• Extracted records:
(* ===== verification/RustString.v ===== *)
(** * Strings of the Rust standard library

    A Rust [String] is its UTF-8 bytes: here the Standard Library's [string],
    one [ascii] per byte.  The file defines the operations of [str] and of the
    integer types that dxgate calls ([starts_with], [ends_with],
    [strip_prefix], [contains], [split], [rsplit_once],
    [eq_ignore_ascii_case], [join], [u16::from_str], [Display] for the unsigned
    integers), each with the lemma that says what it computes. Searching for an
    ASCII character byte by byte is what [str] does too: a byte below 128 never
    occurs inside a multi-byte character. *)

From S2P Require Import Prelude.
From Stdlib Require Import Ascii.

(** ** Prefixes, suffixes, substrings *)

Fixpoint strip_prefix (p s : string) : option string :=
  match p, s with
  | EmptyString, _ => Some s
  | String a p', String b s' => if decide (a = b) then strip_prefix p' s' else None
  | String _ _, EmptyString => None
  end.

Definition starts_with (p s : string) : bool :=
  match strip_prefix p s with Some _ => true | None => false end.

Fixpoint ends_with (suf s : string) : bool :=
  bool_decide (s = suf) ||
  match s with
  | EmptyString => false
  | String _ s' => ends_with suf s'
  end.

Fixpoint contains (sub s : string) : bool :=
  starts_with sub s ||
  match s with
  | EmptyString => false
  | String _ s' => contains sub s'
  end.

Fixpoint contains_char (c : ascii) (s : string) : bool :=
  match s with
  | EmptyString => false
  | String a s' => bool_decide (a = c) || contains_char c s'
  end.

Lemma str_app_cons a s t : String a s +:+ t = String a (s +:+ t).
Proof. done. Qed.

Lemma str_app_nil_l s : "" +:+ s = s.
Proof. done. Qed.

Lemma str_app_nil_r s : s +:+ "" = s.
Proof. induction s as [|a s IH]; [done|]. by rewrite str_app_cons, IH. Qed.

Lemma str_app_assoc s t u : (s +:+ t) +:+ u = s +:+ (t +:+ u).
Proof. induction s as [|a s IH]; [done|]. by rewrite !str_app_cons, IH. Qed.

Lemma str_app_length s t :
  String.length (s +:+ t) = (String.length s + String.length t)%nat.
Proof. induction s as [|a s IH]; [done|]. rewrite str_app_cons. simpl. by rewrite IH. Qed.

Create Rewrite HintDb rstr.
#[export] Hint Rewrite str_app_cons str_app_nil_l str_app_nil_r str_app_assoc : rstr.

Lemma strip_prefix_Some p s r : strip_prefix p s = Some r ↔ s = p +:+ r.
Proof.
  revert s; induction p as [|a p IH]; intros s; simpl.
  - rewrite str_app_nil_l. naive_solver.
  - destruct s as [|b s]; [naive_solver|]. rewrite str_app_cons.
    case_decide; [rewrite IH|]; naive_solver.
Qed.

Lemma starts_with_spec p s : starts_with p s = true ↔ ∃ r, s = p +:+ r.
Proof.
  unfold starts_with. setoid_rewrite <- strip_prefix_Some.
  destruct (strip_prefix p s); naive_solver.
Qed.

Lemma ends_with_spec suf s : ends_with suf s = true ↔ ∃ p, s = p +:+ suf.
Proof.
  induction s as [|a s IH]; simpl; rewrite orb_true_iff, bool_decide_eq_true.
  - split; [intros [<-|?]; [by exists ""|done]|].
    intros [[|??] Hp]; [by left|done].
  - rewrite IH. split.
    + intros [<-|[p ->]]; [by exists ""|by exists (String a p)].
    + intros [[|b p] Hp]; [by left|right]. rewrite str_app_cons in Hp.
      exists p. naive_solver.
Qed.

Lemma contains_char_app c s t :
  contains_char c (s +:+ t) = contains_char c s || contains_char c t.
Proof.
  induction s as [|a s IH]; [done|]. rewrite str_app_cons. simpl.
  by rewrite IH, orb_assoc.
Qed.

(** ** ASCII case *)

(** [u8::to_ascii_lowercase]: bytes 65 to 90 gain bit 5. *)
Definition to_ascii_lowercase (c : ascii) : ascii :=
  let n := nat_of_ascii c in
  if ((65 <=? n) && (n <=? 90))%nat then ascii_of_nat (n + 32) else c.

Fixpoint eq_ignore_ascii_case (s t : string) : bool :=
  match s, t with
  | EmptyString, EmptyString => true
  | String a s', String b t' =>
      bool_decide (to_ascii_lowercase a = to_ascii_lowercase b)
      && eq_ignore_ascii_case s' t'
  | _, _ => false
  end.

Fixpoint lowercase (s : string) : string :=
  match s with
  | EmptyString => EmptyString
  | String a s' => String (to_ascii_lowercase a) (lowercase s')
  end.

(** Case-insensitive equality is equality of the lowered strings. *)
Lemma eq_ignore_ascii_case_spec s t :
  eq_ignore_ascii_case s t = true ↔ lowercase s = lowercase t.
Proof.
  revert t; induction s as [|a s IH]; intros [|b t]; simpl; [done..|].
  rewrite andb_true_iff, bool_decide_eq_true, IH.
  split; [intros [-> ->]; done|]. intros H; injection H; auto.
Qed.

Lemma eq_ignore_ascii_case_refl s : eq_ignore_ascii_case s s = true.
Proof. by apply eq_ignore_ascii_case_spec. Qed.

Lemma lowercase_colon s : contains_char ":" (lowercase s) = contains_char ":" s.
Proof.
  induction s as [|a s IH]; [done|]. simpl. rewrite IH. f_equal.
  by destruct a as [[] [] [] [] [] [] [] []].
Qed.

(** ** Splitting and joining *)

(** [str::split] on a character, collected. *)
Fixpoint split_on (c : ascii) (s : string) : list string :=
  match s with
  | EmptyString => [""]
  | String a s' =>
      if decide (a = c) then "" :: split_on c s'
      else match split_on c s' with
           | h :: t => String a h :: t
           | [] => [String a ""]
           end
  end.

(** [str::rsplit_once] on a character: at its last occurrence. *)
Fixpoint rsplit_once (c : ascii) (s : string) : option (string * string) :=
  match s with
  | EmptyString => None
  | String a s' =>
      match rsplit_once c s' with
      | Some (p, q) => Some (String a p, q)
      | None => if decide (a = c) then Some ("", s') else None
      end
  end.

(** [[String]::join]. *)
Fixpoint join (sep : string) (l : list string) : string :=
  match l with
  | [] => ""
  | [x] => x
  | x :: l' => x +:+ sep +:+ join sep l'
  end.

#[global] Arguments contains_char _%_char_scope _.
#[global] Arguments split_on _%_char_scope _.
#[global] Arguments rsplit_once _%_char_scope _.

Lemma split_on_cons c s : ∃ h t, split_on c s = h :: t.
Proof.
  induction s as [|a s (h & t & IH)]; simpl; [eauto|].
  rewrite IH. case_decide; eauto.
Qed.

Lemma join_split_on c s : join (String c "") (split_on c s) = s.
Proof.
  induction s as [|a s IH]; [done|]. simpl.
  destruct (split_on_cons c s) as (h & t & Hs). rewrite Hs in *.
  case_decide as Ha; simpl in *.
  - subst a. by rewrite IH.
  - destruct t; simpl in *; rewrite <- IH; [done|]. by rewrite str_app_cons.
Qed.

Lemma split_on_no_sep c s : Forall (λ p, contains_char c p = false) (split_on c s).
Proof.
  induction s as [|a s IH]; simpl; [by constructor|].
  destruct (split_on_cons c s) as (h & t & Hs). rewrite Hs in *.
  apply Forall_cons in IH as [Hh Ht].
  case_decide; constructor; [done|by constructor|simpl|done].
  by rewrite bool_decide_eq_false_2.
Qed.

Lemma split_on_absent c s : contains_char c s = false → split_on c s = [s].
Proof.
  induction s as [|a s IH]; simpl; [done|].
  rewrite orb_false_iff, bool_decide_eq_false. intros [Ha Hs].
  by rewrite decide_False, (IH Hs).
Qed.

Lemma split_on_app c s t :
  contains_char c s = false → split_on c (s +:+ String c t) = s :: split_on c t.
Proof.
  induction s as [|a s IH]; intros Hs.
  - rewrite str_app_nil_l. simpl. by rewrite decide_True.
  - simpl in Hs. apply orb_false_iff in Hs as [Ha%bool_decide_eq_false Hs].
    rewrite str_app_cons. simpl. by rewrite decide_False, (IH Hs).
Qed.

(** A text with a separator in it has two parts. *)
Lemma split_on_two c s t : ∃ x y l, split_on c (s +:+ String c t) = x :: y :: l.
Proof.
  induction s as [|a s (x & y & l & IH)].
  - rewrite str_app_nil_l. simpl. rewrite decide_True by done.
    destruct (split_on_cons c t) as (h & l & ->). eauto.
  - rewrite str_app_cons. simpl. rewrite IH. case_decide; eauto.
Qed.

Lemma rsplit_once_None c s : rsplit_once c s = None ↔ contains_char c s = false.
Proof.
  induction s as [|a s IH]; simpl; [done|].
  rewrite orb_false_iff, bool_decide_eq_false, <- IH.
  destruct (rsplit_once c s) as [[??]|]; [naive_solver|].
  case_decide; naive_solver.
Qed.

Lemma rsplit_once_app c p q :
  contains_char c q = false → rsplit_once c (p +:+ String c q) = Some (p, q).
Proof.
  intros Hq. induction p as [|a p IH].
  - rewrite str_app_nil_l. simpl.
    rewrite (proj2 (rsplit_once_None c q) Hq). by rewrite decide_True.
  - rewrite str_app_cons. simpl. by rewrite IH.
Qed.

Lemma rsplit_once_inv c s p q :
  rsplit_once c s = Some (p, q) → s = p +:+ String c q ∧ contains_char c q = false.
Proof.
  revert p q; induction s as [|a s IH]; intros p q; simpl; [done|].
  destruct (rsplit_once c s) as [[p' q']|] eqn:E.
  - destruct (IH p' q' eq_refl) as [-> Hq]. intros [= <- <-].
    by rewrite str_app_cons.
  - apply rsplit_once_None in E. case_decide; [|done].
    intros [= <- <-]. by subst.
Qed.

(** ** Unsigned integers as text *)

(** [Display] of an unsigned integer. *)
Definition show_u (z : Z) : string := pretty z.

(** One step of [u16::from_str]'s checked accumulation. *)
Fixpoint u16_digits (acc : Z) (s : string) : option Z :=
  match s with
  | EmptyString => Some acc
  | String a s' =>
      d ← Ascii.is_nat a;
      let acc' := acc * 10 + Z.of_nat d in
      if acc' <? 2 ^ 16 then u16_digits acc' s' else None
  end.

(** [str::parse::<u16>]: an optional [+], then at least one decimal digit, the
    value within 16 bits. *)
Definition parse_u16 (s : string) : option Z :=
  match s with
  | EmptyString => None
  | String a s' =>
      if decide (a = "+"%char)
      then match s' with EmptyString => None | String _ _ => u16_digits 0 s' end
      else u16_digits 0 s
  end.

Lemma u16_digits_fits acc s z : fits 16 acc → u16_digits acc s = Some z → fits 16 z.
Proof.
  revert acc; induction s as [|a s IH]; intros acc Hacc; simpl; [naive_solver|].
  destruct (Ascii.is_nat a) as [d|]; simpl; [|done].
  destruct (Z.ltb_spec (acc * 10 + Z.of_nat d) (2 ^ 16)); [|done].
  apply IH. unfold fits in *. lia.
Qed.

Lemma parse_u16_fits s z : parse_u16 s = Some z → fits 16 z.
Proof.
  destruct s as [|a s]; [done|]. unfold parse_u16.
  repeat case_match; try done; apply u16_digits_fits; by vm_compute.
Qed.

Lemma is_nat_pretty_N_char d :
  (d < 10)%N → Ascii.is_nat (pretty_N_char d) = Some (N.to_nat d).
Proof.
  intros Hd.
  assert (d = 0 ∨ d = 1 ∨ d = 2 ∨ d = 3 ∨ d = 4 ∨ d = 5 ∨ d = 6 ∨ d = 7 ∨ d = 8
          ∨ d = 9)%N as Hc by lia.
  by repeat destruct Hc as [->|Hc]; [..|rewrite Hc].
Qed.

Lemma u16_digits_pretty_go x s :
  (x < 2 ^ 16)%N → u16_digits 0 (pretty_N_go x s) = u16_digits (Z.of_N x) s.
Proof.
  revert s. induction (N.lt_wf_0 x) as [x _ IH]; intros s Hx.
  destruct (decide (x = 0)%N) as [->|Hne]; [done|].
  assert (Hdm := N.div_mod x 10 ltac:(done)).
  assert (Hm : (x `mod` 10 < 10)%N) by (apply N.mod_lt; done).
  rewrite pretty_N_go_step by lia.
  assert (Hlt : (x `div` 10 < x)%N) by (apply N.div_lt; lia).
  rewrite IH by (first [done | by eapply N.lt_trans]).
  simpl. rewrite is_nat_pretty_N_char by done. simpl.
  replace (Z.of_N (x `div` 10) * 10 + Z.of_nat (N.to_nat (x `mod` 10)))
    with (Z.of_N x) by lia.
  by rewrite (proj2 (Z.ltb_lt _ _)) by lia.
Qed.

Lemma pretty_N_go_no_plus x s s' :
  s ≠ String "+" s' → pretty_N_go x s ≠ String "+" s'.
Proof.
  revert s. induction (N.lt_wf_0 x) as [x _ IH]; intros s Hs.
  destruct (decide (x = 0)%N) as [->|Hne]; [done|].
  rewrite pretty_N_go_step by lia. apply IH; [apply N.div_lt; lia|].
  unfold pretty_N_char. by repeat case_match.
Qed.

(** Printing then parsing a 16-bit integer gives it back. *)
Lemma parse_u16_show z : fits 16 z → parse_u16 (show_u z) = Some z.
Proof.
  intros [Hz Hz']. destruct z as [|p|p]; [done| |lia].
  unfold show_u, pretty, pretty_Z, pretty, pretty_positive, pretty, pretty_N.
  rewrite decide_False by done.
  assert (Hd := u16_digits_pretty_go (N.pos p) "" ltac:(lia)). simpl in Hd.
  assert (Hnp := λ s', pretty_N_go_no_plus (N.pos p) "" s' ltac:(done)).
  destruct (pretty_N_go (N.pos p) "") as [|a s] eqn:E; [by simplify_eq/=|].
  unfold parse_u16. case_decide; [|done]. subst a. by destruct (Hnp s).
Qed.

(** The text of a number has only digits. *)
Lemma pretty_N_go_digits c x s :
  Ascii.is_nat c = None → contains_char c s = false → contains_char c (pretty_N_go x s) = false.
Proof.
  intros Hc. revert s. induction (N.lt_wf_0 x) as [x _ IH]; intros s Hs.
  destruct (decide (x = 0)%N) as [->|Hne]; [done|].
  rewrite pretty_N_go_step by lia. apply IH; [apply N.div_lt; lia|].
  simpl. rewrite Hs, orb_false_r. apply bool_decide_eq_false. intros <-.
  rewrite is_nat_pretty_N_char in Hc; [done|]. by apply N.mod_lt.
Qed.

Lemma show_u_no_char c z :
  Ascii.is_nat c = None → 0 ≤ z → contains_char c (show_u z) = false.
Proof.
  intros Hc Hz. destruct z as [|p|p]; [|by apply pretty_N_go_digits|lia].
  simpl. rewrite orb_false_r. apply bool_decide_eq_false. by intros <-.
Qed.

• Aim of the exercise: Please give back exactly the lines of this listing beginning at the line with "if acc' <? 2" and ending with the line with "rewrite IH by", both included, and nothing else.

• Result:
      if acc' <? 2 ^ 16 then u16_digits acc' s' else None
  end.

(** [str::parse::<u16>]: an optional [+], then at least one decimal digit, the
    value within 16 bits. *)
Definition parse_u16 (s : string) : option Z :=
  match s with
  | EmptyString => None
  | String a s' =>
      if decide (a = "+"%char)
      then match s' with EmptyString => None | String _ _ => u16_digits 0 s' end
      else u16_digits 0 s
  end.

Lemma u16_digits_fits acc s z : fits 16 acc → u16_digits acc s = Some z → fits 16 z.
Proof.
  revert acc; induction s as [|a s IH]; intros acc Hacc; simpl; [naive_solver|].
  destruct (Ascii.is_nat a) as [d|]; simpl; [|done].
  destruct (Z.ltb_spec (acc * 10 + Z.of_nat d) (2 ^ 16)); [|done].
  apply IH. unfold fits in *. lia.
Qed.

Lemma parse_u16_fits s z : parse_u16 s = Some z → fits 16 z.
Proof.
  destruct s as [|a s]; [done|]. unfold parse_u16.
  repeat case_match; try done; apply u16_digits_fits; by vm_compute.
Qed.

Lemma is_nat_pretty_N_char d :
  (d < 10)%N → Ascii.is_nat (pretty_N_char d) = Some (N.to_nat d).
Proof.
  intros Hd.
  assert (d = 0 ∨ d = 1 ∨ d = 2 ∨ d = 3 ∨ d = 4 ∨ d = 5 ∨ d = 6 ∨ d = 7 ∨ d = 8
          ∨ d = 9)%N as Hc by lia.
  by repeat destruct Hc as [->|Hc]; [..|rewrite Hc].
Qed.

Lemma u16_digits_pretty_go x s :
  (x < 2 ^ 16)%N → u16_digits 0 (pretty_N_go x s) = u16_digits (Z.of_N x) s.
Proof.
  revert s. induction (N.lt_wf_0 x) as [x _ IH]; intros s Hx.
  destruct (decide (x = 0)%N) as [->|Hne]; [done|].
  assert (Hdm := N.div_mod x 10 ltac:(done)).
  assert (Hm : (x `mod` 10 < 10)%N) by (apply N.mod_lt; done).
  rewrite pretty_N_go_step by lia.
  assert (Hlt : (x `div` 10 < x)%N) by (apply N.div_lt; lia).
  rewrite IH by (first [done | by eapply N.lt_trans]).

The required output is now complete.